Figure 4Overexpression of CXCL9 in KPOVA enhanced recruitment of tumor-specific CXCR3+CD8+ T cells and reduced tumor growth.
(A) Schematic of treatment schedule. Mice were inoculated with 1 × 106 KPOVA cells transfected with empty vector (mock) or with KPOVA-Cxcl9 cells. Then, they were treated with either anti–PD-1 antibodies or isotype control for 2 weeks starting 3 days after tumor inoculation. BALF and tumors were collected after sacrifice on day 14. (B) Tumor weight of mice inoculated with KPOVA-mock or KPOVA-Cxcl9 cells and treated with isotype (black) or anti–PD-1 (red). Tumor weight encompasses the total weight of the tumor enucleated from the lung tissue and tumors invading the mediastinum and chest wall. Data are presented as the mean ± SEM. *P < 0.05, *** P < 0.001; statistical significance determined by 1-way ANOVA with Tukey’s multiple comparison test (n = 9–16 mice/group). (C and D) Total counts of (C) CD8+ and CXCR3+CD8+ T cells and (D) tetramer+ and tetramer+CXCR3+CD8+ T cells in BALF were analyzed by flow cytometry. BALF was collected from mice inoculated with KPOVA-mock or KPOVA-Cxcl9 cells and treated with isotype (black) or anti–PD-1 (red). Data are presented as the mean ± SEM. *P < 0.05, ** P < 0.01, ***P < 0.001; statistical significance determined by 1-way ANOVA with Tukey’s multiple comparison test (n = 4–6 mice/group). (E) Representative contour plots and summary of the frequency of OVA-tetramer+PD-1+ subsets in CXCR3+CD8+ T cells compared between mice inoculated with KPOVA-mock or KPOVA-Cxcl9 cells and treated with isotype control.
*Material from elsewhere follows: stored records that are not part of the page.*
Lemma connect_calls c dials : calls c = [] -> calls (snd (connect_loop MaxConnections c dials)) = [].
Proof.
  revert c. induction dials as [|[] dials IH]; intros c Hc; cbn [connect_loop snd]; [done|by apply IH|].
  cbn. assert (H : forall l x, calls (fold_left (retire MaxConnections) l x) = calls x); [|by rewrite H].
  induction l as [|y l IHl]; intros x; cbn [fold_left]; [done|]. rewrite IHl. unfold retire. by case_if.
Qed.

Lemma run_no_strand dials evs :
  Forall (fun ev => ~ forgets_wakeup ev) evs -> no_strand (run MaxConnections dials evs).
Proof.
  induction evs as [|ev evs IH] using rev_ind; intros H.
  - intros [i Hi]. cbn in Hi. unfold Connect in Hi. by rewrite connect_calls in Hi.
  - apply Forall_app in H as [H1 H2]. apply Forall_cons in H2 as [H2 _].
    unfold run in *. rewrite fold_left_app. cbn [fold_left]. apply step_no_strand; [apply pool_run_inv|done|by apply IH].
Qed.
End Waiting.

(** A caller never waits on a pool that has nothing left to give back: as
    long as no call is cancelled between a wake-up and its second look, whenever
    a call waits for a release some connection is counted open, or a wake-up is
    queued, or another call is about to look, or the client is closed. *)
Lemma waiter_not_stranded max dials evs i :
  (0 < max)%nat -> Forall (fun ev => ~ forgets_wakeup ev) evs ->
  let c := run max dials evs in
  calls c !! i = Some (Wait false) ->
  0 < copen c \/ (0 < freed c)%nat \/ cclosed c = true \/
  exists j, calls c !! j = Some Look \/ calls c !! j = Some TryReserve.
Proof. intros Hm Hev c Hi. apply (run_no_strand max Hm dials evs Hev). by exists i. Qed.

(** A pool of one connection: call 0 takes it, calls 1 and 2 wait for it; call 0's
    connection breaks and, its context over, it is retired, which queues one
    wake-up. *)
Definition one_connection : list event :=
  [ECall; ECall; ECall; ETakeIdle 0 LIdle; ETakeIdle 1 LNone; EReserve 1; ETakeIdle 2 LNone; EReserve 2;
   EBody 0 true; EGiveUp 0].

(** A wake-up can be lost: call 1 takes it and then finds its own context
    done, and call 2 is left waiting although no connection exists, none is being
    dialled, no wake-up is queued and every other call has ended, so it cannot
    end before its own context does, although the pool has a free slot. *)
Lemma wakeup_lost :
  let c := run 1 (fun _ => true) (one_connection ++ [EAwait 1 AFreed; ETakeIdle 1 LCancel]) in
  calls c = [Ended; Ended; Wait false] /\ copen c = 0 /\ freed c = 0%nat /\ cpool c = [] /\ cclosed c = false.
Proof. vm_compute. repeat split. Qed.

(** Close can leave a connection behind: a release that saw the client open
    puts its connection in the pool after Close has drained it, and nobody
    retires it: the client is closed, every call has ended, and one connection is
    still open. *)
Lemma close_leaves_connection :
  let c := run 1 (fun _ => true)
    [ECall; ETakeIdle 0 LIdle; EBody 0 false; ERelease 0; EClose; EDrain; EPush 0] in
  cclosed c = true /\ draining c = false /\ calls c = [Ended] /\
  cpool c = [mkConn 0 false] /\ copen c = 1 /\ retired c = [].
Proof. vm_compute. repeat split. Qed.

Lemma waiter_not_stranded_witness :
  let c := run 1 (fun _ => true) one_connection in
  copen c = 0 /\
  (0 < copen c \/ (0 < freed c)%nat \/ cclosed c = true \/
   exists j, calls c !! j = Some Look \/ calls c !! j = Some TryReserve).
Proof.
  split; [vm_compute; reflexivity|].
  apply (waiter_not_stranded 1 (fun _ => true) one_connection 1); [lia| |vm_compute; reflexivity].
  repeat constructor; intros [].
Defined.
Data are presented as the mean ± SEM. Statistical significance determined by Student’s t test (n = 5–6 mice/group). (F) Summary of the total counts of OVA-tetramer+PD-1+CD8+ T cells in BALF compared between mice inoculated with KPOVA-mock or KPOVA-Cxcl9 and treated with isotype control. Data are presented as the mean ± SEM. *P < 0.05; statistical significance determined by Student’s t test (n = 5–6 mice/group). (B–F) Data are representative of at least 2 independent experiments.